Many of the crusher components, as well as much of the other material encountered, were built for the severe-duty nature of oil production and, as a result, were heartier than anything generally encountered in a standard demolition. For those segments of the project, as well as for processing large volumes of dragline cable and 36-inch diameter process piping, Tervita brought in the heavy artillery: a Genesis GXP 1200R mobile shear.
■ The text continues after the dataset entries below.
(** The estimate of the demand follows it: after 80 ticks with the same
    number [E] of eligible pages the average is within 3/256 of [E], whatever
    it was before; and when nothing was eligible one worker is left. *)
Lemma worker_demand_tracks (E : Z) (s : Scale) (l : list Tick) :
  0 <= E < 2 ^ 23 -> scale_ok s -> Forall tick_ok l -> demand E s l -> (80 <= length l)%nat ->
  let s' := foldl adapt s l in
  Z.abs (256 * E - lambda_ema s') <= 3 /\ (E = 0 -> active_workers s' = 1).
Proof.
  intros HE Hs Hl Hd Hn s'. assert (Hlam : Z.abs (256 * E - lambda_ema s') <= 3).
  { etransitivity; [apply (demand_approach E l ltac:(lia) s Hs Hl Hd (2 ^ 31)); pose proof (so_lambda s Hs); lia|]. by apply approach_fast. }
  split; [done|]. intros ->. destruct (list_eq_nil_dec l) as [->|Hne]; [cbn in Hn; lia|]. destruct (exists_last Hne) as (l0 & t & ->). unfold s'. rewrite foldl_snoc. apply Forall_app in Hl as [Hl0 Ht]. apply Forall_cons in Ht as [Ht _].
  assert (Hs0 : scale_ok (foldl adapt s l0)) by by apply adapts_ok. destruct (adapt_spec _ t Hs0 Ht) as ([H1 H2 H3 H4] & _ & _ & _ & _ & H5 & _). unfold s' in Hlam. rewrite foldl_snoc in Hlam.
  destruct (n_needed_bounds _ _ H3 H4) as [En _]. rewrite En in H5. assert ((lambda_ema (adapt (foldl adapt s l0) t) + mu_ema (adapt (foldl adapt s l0) t) - 1) / mu_ema (adapt (foldl adapt s l0) t) <= 1).
  { apply Z.lt_succ_r, Z.div_lt_upper_bound; lia. }
  change kMaxCompressorWorkers with 8 in *. lia.
Qed.

(* ===== verification/Dispatch.v ===== *)
(** * Coordinator and helper threads (src/compress/compressor_thread.h)

    The coordinator publishes a phase by raising a generation number, does its
    own share, and waits for the active helpers to acknowledge the generation;
    [fork] and [stop] interfere from other threads.  Each step is one access to
    a shared variable, or the execution of a phase by a worker from its start
    to its end; steps of different threads interleave in any order, as the
    sequentially consistent accesses of the code do.  The generation does not
    reach 2^64. *)

From S2P Require Import Prelude Profile Workers.

(** ** State *)

(** A helper is at the head of its loop, has loaded the generation, has taken
    it as its last one, runs a phase, is about to acknowledge, or has ended. *)
Inductive HPc := HTop | HLoaded (g : Z) | HTaken | HRun (p : Z) | HAck | HGone.

(** [h_done] is [helper_done_gen_] of the helper. *)
Record Helper := mkHelper { hpc : HPc; last_gen : Z; h_done : Z }.

(** The coordinator sleeps, has published [in_tick_], is in a tick between two
    calls of [dispatch], has read the number of workers, has stored the phase,
    has raised the generation, waits for helper [i], or has ended.  In [CAlone]
    it runs the phase without helpers. *)
Inductive CPc :=
| CSleep | CCheck | CTick | CStore (nw p : Z) | CRaise (nw p : Z) | COwn (nw p : Z) | CWait (nw p : Z) (i : nat) | CAlone (p : Z) | CLeave | CGone.

(** The thread that forks: waiting after [k] looks, or in [fork] ([quiet] tells
    whether it saw [in_tick_] clear). *)
Inductive FPc := FIdle | FWait (k : Z) | FFork (quiet : bool).
(** The thread that stops the compressor. *)
Inductive SPc := SIdle | SJoin | SHelper (i : nat) | SStopped.

(** [work] lists the phases run by helpers: helper, its generation, phase. *)
Record Sys := mkSys {
  work_gen : Z; current_phase : Z; active : Z; running : bool; in_tick : bool; paused : bool;
  helpers : list Helper; co : CPc; fk : FPc; sp : SPc; work : list (nat * Z * Z)
}.

Definition set_helper (s : Sys) (i : nat) (h : Helper) : Sys :=
  mkSys (work_gen s) (current_phase s) (active s) (running s) (in_tick s) (paused s) (<[i := h]> (helpers s)) (co s) (fk s) (sp s) (work s).
Definition set_co (s : Sys) (c : CPc) : Sys :=
  mkSys (work_gen s) (current_phase s) (active s) (running s) (in_tick s) (paused s) (helpers s) c (fk s) (sp s) (work s).
Definition set_in_tick (s : Sys) (b : bool) : Sys :=
  mkSys (work_gen s) (current_phase s) (active s) (running s) b (paused s) (helpers s) (co s) (fk s) (sp s) (work s).

(** ** Steps *)

(** A waiting helper may return from its wait at any time, as the wait has a
    timeout. *)
(* src/compress/compressor_thread.h:4764-4795 CompressorThread::helperEntry *)
Definition helper_next (i : nat) (s : Sys) : option Sys :=
  match helpers s !! i with
  | None => None
  | Some h =>
    let pc c := set_helper s i (mkHelper c (last_gen h) (h_done h)) in
    match hpc h with
    | HTop => Some (pc (if running s then HLoaded (work_gen s) else HGone))
    | HLoaded g => Some (if g =? last_gen h then pc HTop else set_helper s i (mkHelper HTaken g (h_done h)))
    | HTaken =>
      if Z.of_nat i + 1 <? active s
      then let s' := pc (HRun (current_phase s)) in
           Some (mkSys (work_gen s') (current_phase s') (active s') (running s') (in_tick s') (paused s') (helpers s') (co s') (fk s') (sp s') (work s' ++ [(i, last_gen h, current_phase s)]))
      else Some (pc HAck)
    | HRun _ => Some (pc HAck)
    | HAck => Some (set_helper s i (mkHelper HTop (last_gen h) (last_gen h)))
    | HGone => None
    end
  end.

(** What the coordinator does next in a tick: dispatch a phase, or end the tick
    with the number of workers that [adaptWorkerCount] finds, creating [new]
    helpers. *)
Inductive Choice := Phase (p : Z) | Adapt (n : Z) (new : nat).

Definition new_helper : Helper := mkHelper HTop 0 0.
(** The value of [helper_done_gen_], zero for a helper that was never made. *)
Definition done_gen (s : Sys) (i : nat) : Z := match helpers s !! i with Some h => h_done h | None => 0 end.

(* src/compress/compressor_thread.h:2875-2899 CompressorThread::dispatch *)
Definition dispatch_next (s : Sys) : option Sys :=
  match co s with
  | CStore nw p => Some (mkSys (work_gen s) p (active s) (running s) (in_tick s) (paused s) (helpers s) (CRaise nw p) (fk s) (sp s) (work s))
  | CRaise nw p => Some (mkSys (work_gen s + 1) (current_phase s) (active s) (running s) (in_tick s) (paused s) (helpers s) (COwn nw p) (fk s) (sp s) (work s))
  | COwn nw p => Some (set_co s (CWait nw p O))
  | CWait nw p i =>
    if Z.of_nat i <? nw - 1
    then if work_gen s <=? done_gen s i then Some (set_co s (CWait nw p (S i))) else None
    else Some (set_co s CTick)
  | CAlone p => Some (set_co s CTick)
  | _ => None
  end.

(* src/compress/compressor_thread.h:4708-4757 CompressorThread::coordEntry *)
Definition coord_next (c : Choice) (s : Sys) : option Sys :=
  match co s with
  | CSleep => Some (if running s then set_co (set_in_tick s true) CCheck else set_co s CGone)
  | CCheck => Some (if paused s then set_co (set_in_tick s false) CSleep else set_co s CTick)
  | CTick =>
    match c with
    | Phase p => Some (set_co s (if running s && (1 <? active s) then CStore (active s) p else CAlone p))
    | Adapt n new =>
      let hs := helpers s ++ replicate new new_helper in
      if (1 <=? n) && (n <=? zlen hs + 1) && (zlen hs <=? kMaxHelpers)
      then Some (mkSys (work_gen s) (current_phase s) n (running s) (in_tick s) (paused s) hs CLeave (fk s) (sp s) (work s))
      else None
    end
  | CLeave => Some (set_co (set_in_tick s false) CSleep)
  | _ => dispatch_next s
  end.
According to Dale, despite the oversized nature of the material, there was very little that shear could not cut.

“It literally never stopped impressing us,” he says. “On those crushers, and there were three of them on-site, our operators were skillful at popping welds to access baffle plates, base plates and other material that was 1 1/2-inches thick and thicker — it cut it all.”

The dragline cable was present in large volumes of 3- and 4-inch diameters.

“This material was not just large in diameter, it was also polycoated, which would have made any other type of processing really difficult if not impossible,” Dale says. “Instead, using either the 1200R or any of the 900s, we were able to cut as many as three strands of the cable at a time to manageable lengths.”

Reuse and repurpose

Other material processed at the Ft. McMurray site included a limited number of large mining tires, concrete from the bases of demolished structures and equipment, and a seemingly never-ending supply of conveyor belting.

“We cut more than 10 kilometers of belting,” says Dale. “That’s material that is more than 2 inches thick, has a 3/16-inch steel cable running through it and can be as wide as 90 inches. We used the mobile shears to cut it into 30-foot lengths, then threw it onto flatbed trailers and sent it to a new home where it can be used in everything from industrial areas to dairy barn flooring. Almost everything on the site will have a subsequent life in one way or another.”

On a project such as this, the dollars invested in keeping things moving are staggering. As a result, maintaining production in all facets of the on-site operation, including demolition of the decommissioned equipment, was vital. Dale says they were particularly well-suited to making sure that happened.

“We learned early that if you value your contract, you simply cannot impact your customer’s ability to generate product; and that just makes sense. So we brought the tools needed to ensure the job was done right, safely and in as efficient a manner as possible. Having the range of processing capabilities was not only a nice strength —it also met our customer’s needs and timeline. Not many firms can boast having cut, processed and loaded out more than 25,000 tons of steel in 110 days in a remote setting, let alone in an environment such as that in northeastern Alberta.”


This article was submitted on behalf of Genesis Attachments, Superior, Wisconsin.